## Task objective
Copy the entries exactly, through the "profile name to" line.

## Source information
(** * Sandbox Session Manager (container-manager/main.py)

    A shallow embedding of the container manager: the registry gate, the
    session table [active_containers], the lazily initialised engine
    client, the request handlers and the TTL reaper.

    Conventions of the embedding.
    - Python [int] is [Z]; a naive [datetime] is the number of microseconds
      since 1970-01-01T00:00 (a [Z]); the ISO string stored in a record is
      identified with the datetime it denotes, since
      [fromisoformat (isoformat t) = t].  [timedelta(seconds=n)] and
      [datetime + timedelta] raise [OverflowError] outside the ranges of
      [timedelta] and [datetime], as in Python.
    - A Python [dict] whose keys are fixed is a record; a key that may be
      absent is an [option] field.  [active_containers] is an association
      list in insertion order with unique keys.
    - The registry is what [yaml.safe_load] returns for the file: a
      mapping, whose ["containers"] key (if present) holds a mapping from
      profile name to profile, or a value that is not a mapping at either
      place ([None] for an empty file or a key without value, a scalar, a
      list), on which [.get] raises [AttributeError].  A file that cannot
      be read or parsed is replaced by the empty catalog.  Every profile
      is a mapping (a name whose value is [None] is a name without
      profile, as it is for [is_container_allowed]).
    - The [bytes] of an exec's output streams are looked at only through
      their truth value and [.decode()]: a stream is the UTF-8 encoding of
      a text, or is not valid UTF-8.
    - The container engine is the environment: its containers are a finite
      map from (short) container id to status, every call to it is written
      to a log, and every call may raise the exception the environment
      chooses for it ([Env]).  The clock and the uuid generator are read
      from the same environment.  Handlers run one at a time.
    - [raise]/[try]/[except] are an exception-and-state monad [M]; what
      the framework answers for a handler is [serve]. *)

From Stdlib Require Import ZArith String List Bool Lia.
From stdpp Require Import base option gmap strings list.

Local Open Scope Z_scope.
Local Open Scope string_scope.

(** ** CONFIG *)

Definition MAX_OUTPUT_LENGTH : Z := 10000.
Definition DEFAULT_SESSION_TTL : Z := 300.
Definition MAX_SESSION_TTL : Z := 3600.
Definition CLEANUP_INTERVAL : Z := 30.

(** ** Time *)

(** [timedelta(seconds=n)] in microseconds. *)
Definition timedelta_seconds (n : Z) : Z := n * 1000000.

(** [timedelta(seconds=n)]: [OverflowError] ([None]) unless the days of
    the normalised result, [n // 86400], have magnitude at most
    999999999. *)
Definition timedelta_of_seconds (n : Z) : option Z :=
  if Z.leb (-999999999) (n / 86400) && Z.leb (n / 86400) 999999999
  then Some (timedelta_seconds n) else None.

(** [datetime.min] (0001-01-01T00:00:00) and [datetime.max]
    (9999-12-31T23:59:59.999999). *)
Definition DATETIME_MIN : Z := -62135596800000000.
Definition DATETIME_MAX : Z := 253402300799999999.

(** [dt + td]: [OverflowError] ([None]) when the result is not a
    [datetime]. *)
Definition datetime_add (dt td : Z) : option Z :=
  if Z.leb DATETIME_MIN (dt + td) && Z.leb (dt + td) DATETIME_MAX
  then Some (dt + td) else None.
(** ** Validation of one archive *)

Ltac unfold_validate :=
  unfold __validateArchive, path_is_file, __getCurrentGame, the_organizer,
    getitem, log, modify, gets;
  unfold mbind, M_bind, bind, mret, M_ret, ret, raise.

Lemma validateArchive_not_a_file p s :
  is_regular (fs s !! p) = false →
  __validateArchive p s = (Return NOT_A_FILE, logged s [EvIsFile p]).
Proof.
  intros Hreg. destruct s as [c f t]. unfold_validate. cbn in *.
  by destruct (f !! p) as [[]|].
Qed.

Lemma validateArchive_wrong_extension p s org ext :
  is_regular (fs s !! p) = true →
  __organizer (self s) = Some org →
  __gameToExt (self s) !! gameName org = Some ext →
  path_suffix p ≠ ext →
  __validateArchive p s = (Return WRONG_EXTENSION, logged s [EvIsFile p]).
Proof.
  intros Hreg Horg Hext Hsuffix. destruct s as [c f t].
  unfold_validate. cbn -[path_suffix] in *.
  destruct (f !! p) as [[]|]; try done. cbn -[path_suffix].
  rewrite Horg. cbn -[path_suffix]. rewrite Hext.
  destruct (String.eqb_spec (path_suffix p) ext); done.
Qed.

Lemma validateArchive_sniffs p s org ext expected :
  is_regular (fs s !! p) = true →
  __organizer (self s) = Some org →
  __gameToExt (self s) !! gameName org = Some ext →
  __gameToFmt (self s) !! gameName org = Some expected →
  path_suffix p = ext →
  __validateArchive p s =
  (verdict expected
     (sniff_result (__magics (self s)) (__tes4Versions (self s)) (fs s !! p)),
   logged s (EvIsFile p :: sniff_events (__magics (self s)) p (fs s !! p))).
Proof.
  intros Hreg Horg Hext Hfmt Hsuffix. destruct s as [c f t].
  unfold_validate.
  cbn -[path_suffix __getFileFormat sniff_result sniff_events] in *.
  destruct (f !! p) as [[st_size data|]|] eqn:Hf; try done.
  cbn -[path_suffix __getFileFormat sniff_result sniff_events].
  rewrite Horg.
  cbn -[path_suffix __getFileFormat sniff_result sniff_events].
  rewrite Hext, Hsuffix, String.eqb_refl.
  cbn -[__getFileFormat sniff_result sniff_events].
  rewrite getFileFormat_run. cbn [self fs trace]. rewrite Hf.
  destruct (sniff_result _ _ _) as [fmt|e];
    cbn -[sniff_events]; rewrite <- ?app_assoc; [|done].
  rewrite Horg. cbn -[sniff_events]. rewrite Hfmt.
  by destruct (decide (fmt ≠ expected)).
Qed.

(** C2: for a regular file, under a game that both tables know, validation
    returns WRONG_EXTENSION exactly when the suffix differs from the game's
    extension, WRONG_FORMAT exactly when the suffix matches and the sniffed
    format differs from the game's format, and NONE otherwise: the file is
    flagged if and only if its extension or its header format does not fit
    the game. *)
Theorem validateArchive_flags s p org ext expected st_size data :
  __organizer (self s) = Some org →
  __gameToExt (self s) !! gameName org = Some ext →
  __gameToFmt (self s) !! gameName org = Some expected →
  fs s !! p = Some (RegularFile st_size data) →
  st_size = Z.of_nat (length data) →
  ∃ r sniffed,
    (__validateArchive p s).1 = Return r
    ∧ (__getFileFormat p s).1 = Return sniffed
    ∧ (r = WRONG_EXTENSION ↔ path_suffix p ≠ ext)
    ∧ (r = WRONG_FORMAT ↔ path_suffix p = ext ∧ sniffed ≠ expected)
    ∧ (r = NONE ↔ path_suffix p = ext ∧ sniffed = expected)
    ∧ (r ≠ NONE ↔ path_suffix p ≠ ext ∨ sniffed ≠ expected).
Proof.
  intros Horg Hext Hfmt Hf Hsz.
  assert (is_regular (fs s !! p) = true) as Hreg by by rewrite Hf.
  destruct (sniff_consistent (__magics (self s)) (__tes4Versions (self s))
              p st_size data Hsz) as [[sniffed Hsniffed] _].
  rewrite getFileFormat_run, Hf, Hsniffed.
  destruct (decide (path_suffix p = ext)) as [Hsuffix|Hsuffix].
  - rewrite (validateArchive_sniffs p s org ext expected) by done.
    rewrite Hf, Hsniffed. cbn [verdict fst].
    destruct (decide (sniffed ≠ expected)) as [Hne|Heq%dec_stable].
    + exists WRONG_FORMAT, sniffed. cbn. intuition congruence.
    + exists NONE, sniffed. cbn. intuition congruence.
  - rewrite (validateArchive_wrong_extension p s org ext) by done.
    exists WRONG_EXTENSION, sniffed. cbn. intuition congruence.
Qed.

Lemma validateArchive_flags_witness :
  (__validateArchive "Data/c.bsa" (start "Skyrim" demo_files demo_fs)).1
  = Return WRONG_FORMAT.
Proof.
  destruct (validateArchive_flags (start "Skyrim" demo_files demo_fs)
              "Data/c.bsa" (host "Skyrim" demo_files) ".bsa" FO3 8
              [x00; x01; x00; x00; x07; x00; x00; x00])
    as (r & sniffed & Hr & Hsniffed & _ & Hformat & _).
  - reflexivity.
  - vm_compute. reflexivity.
  - vm_compute. reflexivity.
  - vm_compute. reflexivity.
  - reflexivity.
  - rewrite Hr. f_equal. apply Hformat. split.
    + vm_compute. reflexivity.
    + vm_compute in Hsniffed. injection Hsniffed as <-. discriminate.
Defined.

(** ** The loop of the scan *)

Lemma validateArchive_result p s :
  (__validateArchive p s).1 = result (__validateArchive p) (self s) (fs s).
Proof. destruct s as [c f t]. by rewrite observer_validateArchive. Qed.

Lemma validateArchive_state p s :
  (__validateArchive p s).2 =
  logged s (events (__validateArchive p) (self s) (fs s)).
Proof. destruct s as [c f t]. by rewrite observer_validateArchive. Qed.

Lemma loop_result_cons file rest c f :
  result (listBadArchives_loop (file :: rest)) c f =
  match result (__validateArchive file) c f with
  | Return problem =>
      match result (listBadArchives_loop rest) c f with
      | Return yielded =>
          Return (if decide (problem ≠ NONE)
                  then mkProblemArchive file problem :: yielded
                  else yielded)
      | Raise e => Raise e
      end
  | Raise e => Raise e
  end.
Proof.
  cbn [listBadArchives_loop].
  rewrite result_bind; [|apply observer_validateArchive|].
  2: { intros problem. apply observer_bind;
         [apply observer_listBadArchives_loop|intros y; apply observer_ret]. }
  destruct (result (__validateArchive file) c f) as [problem|e]; [|done].
  rewrite result_bind;
    [|apply observer_listBadArchives_loop|intros y; apply observer_ret].
  by destruct (result (listBadArchives_loop rest) c f).
Qed.

Lemma loop_events_cons file rest c f :
  events (listBadArchives_loop (file :: rest)) c f =
  events (__validateArchive file) c f ++
  match result (__validateArchive file) c f with
  | Return _ => events (listBadArchives_loop rest) c f
  | Raise _ => []
  end.
Proof.
  cbn [listBadArchives_loop].
  rewrite events_bind; [|apply observer_validateArchive|].
  2: { intros problem. apply observer_bind;
         [apply observer_listBadArchives_loop|intros y; apply observer_ret]. }
  f_equal.
  destruct (result (__validateArchive file) c f) as [problem|e]; [|done].
  rewrite events_bind;
    [|apply observer_listBadArchives_loop|intros y; apply observer_ret].
  destruct (result (listBadArchives_loop rest) c f); cbn; by rewrite app_nil_r.
Qed.

Lemma loop_returns files c f :
  (∀ file, file ∈ files →
     ∃ problem, result (__validateArchive file) c f = Return problem) →
  result (listBadArchives_loop files) c f = Return (omap (bad_archive c f) files)
  ∧ events (listBadArchives_loop files) c f
    = concat ((λ file, events (__validateArchive file) c f) <$> files).
Proof.
  induction files as [|file rest IH]; intros Hall; [done|].
  destruct (Hall file) as [problem Hproblem]; [by left|].
  destruct (IH ltac:(intros; apply Hall; by right)) as [IHr IHe].
  rewrite loop_result_cons, loop_events_cons, Hproblem, IHr, IHe.
  split; [|done].
  change (omap (bad_archive c f) (file :: rest))
    with (match bad_archive c f file with
          | Some a => a :: omap (bad_archive c f) rest
          | None => omap (bad_archive c f) rest
          end).
  assert (bad_archive c f file =
          if decide (problem ≠ NONE)
          then Some (mkProblemArchive file problem) else None) as ->
    by (unfold bad_archive; by rewrite Hproblem).
  by destruct (decide (problem ≠ NONE)).
Qed.

Lemma loop_yields_problems files c f yielded :
  result (listBadArchives_loop files) c f = Return yielded →
  Forall (λ a, problem a ≠ NONE) yielded.
Proof.
  revert yielded. induction files as [|file rest IH]; intros yielded.
  { intros [= <-]. constructor. }
  rewrite loop_result_cons.
  destruct (result (__validateArchive file) c f) as [pr|e]; [|done].
  destruct (result (listBadArchives_loop rest) c f) as [y|e]; [|done].
  intros [= <-]. specialize (IH y eq_refl).
  destruct (decide (pr ≠ NONE)); [by constructor|done].
Qed.

Lemma activeProblems_run c f t :
  activeProblems (mkState c f t) =
  match result __listBadArchives c f with
  | Return bad =>
      (Return (problem_values bad),
       mkState (set_archives bad c) f (t ++ events __listBadArchives c f))
  | Raise e => (Raise e, mkState c f (t ++ events __listBadArchives c f))
  end.
Proof.
  unfold activeProblems. rewrite bind_run by apply observer_listBadArchives.
  by destruct (result __listBadArchives c f).
Qed.

Lemma the_organizer_at c f :
  result the_organizer c f =
  match __organizer c with
  | Some org => Return org
  | None => Raise AttributeError
  end
  ∧ events the_organizer c f = [].
Proof.
  unfold result, events, the_organizer, gets, mbind, M_bind, bind. cbn.
  by destruct (__organizer c).
Qed.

## Exercise result
(** * Sandbox Session Manager (container-manager/main.py)

    A shallow embedding of the container manager: the registry gate, the
    session table [active_containers], the lazily initialised engine
    client, the request handlers and the TTL reaper.

    Conventions of the embedding.
    - Python [int] is [Z]; a naive [datetime] is the number of microseconds
      since 1970-01-01T00:00 (a [Z]); the ISO string stored in a record is
      identified with the datetime it denotes, since
      [fromisoformat (isoformat t) = t].  [timedelta(seconds=n)] and
      [datetime + timedelta] raise [OverflowError] outside the ranges of
      [timedelta] and [datetime], as in Python.
    - A Python [dict] whose keys are fixed is a record; a key that may be
      absent is an [option] field.  [active_containers] is an association
      list in insertion order with unique keys.
    - The registry is what [yaml.safe_load] returns for the file: a
      mapping, whose ["containers"] key (if present) holds a mapping from
      profile name to profile, or a value that is not a mapping at either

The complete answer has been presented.